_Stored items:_

Lemma parse_filter_error args err :
  parseEdgeFilter args = inl err ->
  (exists x, named args (str "include_confidences") x /\ forall c, x <> confidenceToString c) \/
  (exists x, named args (str "execution_contexts") x /\ forall c, x <> executionContextToString c).
Proof.
  unfold parseEdgeFilter, named. destruct (getArray args (str "include_confidences")) as [lc|].
  - pose proof (add_confidences_spec lc ∅) as Hc. destruct (add_confidences lc ∅) as [|sc]; [naive_solver|].
    destruct (getArray args (str "execution_contexts")) as [lx|]; [|done].
    pose proof (add_contexts_spec lx ∅) as Hx. destruct (add_contexts lx ∅) as [|sx]; naive_solver.
  - destruct (getArray args (str "execution_contexts")) as [lx|]; [|done].
    pose proof (add_contexts_spec lx ∅) as Hx. destruct (add_contexts lx ∅) as [|sx]; naive_solver.
Qed.
End EdgeFilter.
Export EdgeFilter.

(** An argument list is rejected exactly for an unknown confidence or execution
    context; otherwise an edge passes when each list that names something names its
    kind, its context and its confidence, the confidence list counting even when it
    names nothing, and the minimum confidence standing in when it is absent. *)
Theorem edge_filter_contract (args : JsonArgs) :
  match parseEdgeFilter args with
  | inl _ =>
      (exists x, named args (str "include_confidences") x /\ forall c, x <> confidenceToString c) \/
      (exists x, named args (str "execution_contexts") x /\ forall c, x <> executionContextToString c)
  | inr f =>
      (forall e, allows f e = true <->
        ((forall x, ~ named args (str "edge_kinds") x) \/
         exists x, named args (str "edge_kinds") x /\ parseEdgeKind x = e_kind e) /\
        ((forall x, ~ named args (str "execution_contexts") x) \/
         named args (str "execution_contexts") (executionContextToString (e_execContext e))) /\
        match getArray args (str "include_confidences"), getString args (str "min_confidence") with
        | Some _, _ => named args (str "include_confidences") (confidenceToString (e_confidence e))
        | None, Some mc => (confidenceRank (parseConfidence mc) <= confidenceRank (e_confidence e))%Z
        | None, None => True
        end) /\
      (forall e r, r_kind r = e_kind e -> r_confidence r = e_confidence e ->
        r_execContext r = e_execContext e -> allowsRef f r = allows f e)
  end.
Proof.
  destruct (parseEdgeFilter args) as [err|f] eqn:Ef; [by eapply parse_filter_error|].
  destruct (parse_filter_parts args f Ef) as (Hk & Hx & Hc). split.
  2:{ intros e r Ek Ec Ex. unfold allowsRef, allows. by rewrite Ek, Ec, Ex. }
  intros e. rewrite allows_gates, Hk, kinds_gate. apply and_iff_compat_l. f_equiv.
  - unfold named. destruct (getArray args (str "execution_contexts")) as [lx|] eqn:Elx.
    + rewrite (contexts_gate args lx _ _ Elx Hx). unfold named. by rewrite Elx.
    + rewrite Hx. naive_solver.
  - unfold confidence_gate, named. destruct (getArray args (str "include_confidences")) as [lc|].
    + destruct Hc as [-> Hs]. pose proof (add_confidences_spec lc ∅) as Hsp. rewrite Hs in Hsp.
      rewrite bool_decide_eq_true, (proj2 Hsp). set_solver.
    + destruct Hc as [-> ->]. rewrite Z.leb_le. destruct (getString args (str "min_confidence")); [done|].
      simpl. by destruct (e_confidence e).
Qed.

(** An empty confidence list lets no edge through: the list overrides the minimum
    confidence although it is empty. *)
Theorem empty_include_list_rejects_all (args : JsonArgs) (f : EdgeFilter) (e : CallGraphEdge) :
  getArray args (str "include_confidences") = Some [] -> parseEdgeFilter args = inr f -> allows f e = false.
Proof.
  intros El Ef. destruct (parse_filter_parts args f Ef) as (_ & _ & Hc). rewrite El in Hc.
  destruct Hc as [Hu [= Hs]]. apply not_true_iff_false. rewrite allows_gates. intros (_ & _ & Hg).
  unfold confidence_gate in Hg. rewrite Hu, <- Hs, bool_decide_eq_true in Hg. by apply not_elem_of_empty in Hg.
Qed.

(** The arguments [{"include_confidences": \[\]}]. *)
Definition empty_include_args : JsonArgs :=
  MkArgs (fun _ => None) (fun _ => None) (fun _ => None)
    (fun k => if decide (k = str "include_confidences") then Some [] else None)
    (fun k => bool_decide (k = str "include_confidences")).

Lemma empty_include_list_rejects_all_witness :
  allows (MkFilter ∅ ∅ true Unknown ∅)
    (MkEdge (str "a") (str "b") DirectCall Proven (str "m:1") 0 Synchronous (str "a") (str "b")) = false.
Proof. apply (empty_include_list_rejects_all empty_include_args); reflexivity. Defined.

(** * Paging *)

Module Paging.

_INSTRUCTIONS TO FOLLOW:_ Copy out only the lines above from the one with "match getArray args" to the one with "Ec Ex. unfold", inclusive, exactly as they stand.

_THE ANSWER:_
        match getArray args (str "include_confidences"), getString args (str "min_confidence") with
        | Some _, _ => named args (str "include_confidences") (confidenceToString (e_confidence e))
        | None, Some mc => (confidenceRank (parseConfidence mc) <= confidenceRank (e_confidence e))%Z
        | None, None => True
        end) /\
      (forall e r, r_kind r = e_kind e -> r_confidence r = e_confidence e ->
        r_execContext r = e_execContext e -> allowsRef f r = allows f e)
  end.
Proof.
  destruct (parseEdgeFilter args) as [err|f] eqn:Ef; [by eapply parse_filter_error|].
  destruct (parse_filter_parts args f Ef) as (Hk & Hx & Hc). split.
  2:{ intros e r Ek Ec Ex. unfold allowsRef, allows. by rewrite Ek, Ec, Ex. }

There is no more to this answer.